More than half (56 percent) of the organizations surveyed for the CompTIA study said their investment in cloud computing will increase by 10 percent or more over the next 12 months.

“This additional investment will likely be accompanied by greater complexity in the overall cloud strategy, such as moving to a hybrid cloud model or adopting more advanced services beyond Software as a Service (SaaS),” said Seth Robinson, director, technology analysis, CompTIA. ”Organizations may begin exploring options such as Infrastructure as a Service (IaaS) and Platform as a Service (PaaS), which will allow them to experiment with custom application development.”

IT departments are often a key driver behind the transition to managed cloud services, but the CompTIA study suggests individual business unit leaders within an organization are equally or perhaps more likely to now seek out the benefits of a cloud service deployment.

About one in five (21 percent) companies surveyed said that line of business leaders championed the transition to a cloud solution -- independently of their IT department.

“Most SaaS applications are easily accessible through the Internet, making it relatively easy for business employees to use them without involving the IT staff,” Robinson said. “But there are risks in this approach, as lines of business often do not have the same awareness of security and reliability as the IT department.”

Demand for Procurement and Implementation Guidance

That being said, apparently the results from the study provided no specific evidence of where CIOs or other IT managers demonstrated security breaches -- as a result of business leaders leading the shift to managed cloud services.

However, the CompTIA study findings did indicate that there's growing interest throughout these organizations to invest more in cloud computing education and thereby learn about the technology deployment considerations.

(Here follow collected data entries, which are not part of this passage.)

Lemma admit_request_book now rid i out L s s' :
  Book out L s → rid ∉ L → _admit_request now rid i s = (Ok tt, s') → Book out (rid :: L) s'.
Proof.
  intros HB Hr E. unfold _admit_request in E.
  apply bind_ok in E as (r & s1 & E1 & E). pose proof (quiet_request rid s) as S1. rewrite E1 in S1. simpl in S1.
  unfold bind at 1, get in E. apply (book_same _ _ _ _ S1) in HB.
  destruct (_ && _ && _).
  - apply bind_ok in E as (w & s2 & E2 & E). pose proof (quiet_post_weights rid s1) as S2. rewrite E2 in S2. simpl in S2.
    apply (book_same _ _ _ _ S2) in HB. unfold bind, modify in E. injection E as <-.
    pose proof (book_pool rid w out L s2 HB Hr) as HB2. refine (book_pools out (rid :: L) (rid :: L) _ _ _ _ _ _ _ HB2); [done..|apply HB2].
  - apply bind_ok in E as (j & s2 & E2 & E). apply (bind_request_book rid j out L s2); [|done|done].
    destruct i as [i|]; [by injection E2 as _ <-|]. pose proof (quiet_next_replica None s1) as S2. rewrite E2 in S2.
    by apply (book_same _ _ _ _ S2).
Qed.

Lemma fail_request_book rid msg out L s s' :
  Book out L s → _fail_grammar_request rid msg s = (Ok tt, s') → Book out (rid :: L) s'.
Proof.
  intros HB E. unfold _fail_grammar_request in E. apply bind_ok in E as ([] & s1 & E1 & E).
  pose proof (quiet_release_pipeline rid s) as S1. rewrite E1 in S1. simpl in S1. apply (book_same _ _ _ _ S1) in HB.
  unfold modify in E. injection E as <-. apply (book_pools _ L _ s1); try done.
  rewrite <- (bk_ids _ _ _ HB), app_comm_cons. f_equiv. unfold all_ids.
  match goal with |- ids ?s' ++ _ ≡ₚ _ => change (ids s') with (ids s1) end. simpl.
  rewrite fmap_app. simpl. rewrite !app_assoc. by rewrite <- Permutation_cons_append.
Qed.

(** A call of the grammar gate moves no request. *)
Lemma book_on_gate {X} (f : M AsyncGrammarGate.t X) out L s : Book out L s → Book out L (on_gate f s).2.
Proof.
  intros HB. unfold on_gate. destruct (_grammar_gate s) as [g|]; [|done]. destruct (f g).
  apply (book_pools _ L _ s); try done. apply HB.
Qed.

Although the mainstream business manager's understanding of cloud computing has improved over the past year, many users continue to have questions regarding details of cloud service implementation.

The 2010 CompTIA cloud computing study found that 60 percent of end users desired a clearer definition of cloud computing. In 2011, that number increased to 66 percent.

Areas where users want more clarity include the types of cloud computing offerings (Software as a Service, Platform as a Service and Infrastructure as a Service) and the types of deployment models (public cloud, private cloud or hybrid cloud services).

Attainment of Business Objectives Drives the Shift to Cloud

Organizations that have invested the time to learn about -- or are experimenting with -- cloud solutions indicate they have a higher level of comfort with cloud computing offerings. Approximately 72 percent of these organizations feel more positive about cloud computing now than they did one year ago. Another 25 percent of survey respondents report no change in their perception.

“For those who feel more positively about the cloud than they did a year ago, the primary reasons are the technical benefits and the ability to achieve other business objectives,” Robinson noted. “This finding is in line with data from other CompTIA surveys, where the primary advantage of cloud computing appears to be increased capability, not cost savings."

Note: the survey included 500 IT business professionals and other key decision makers within the U.S. market.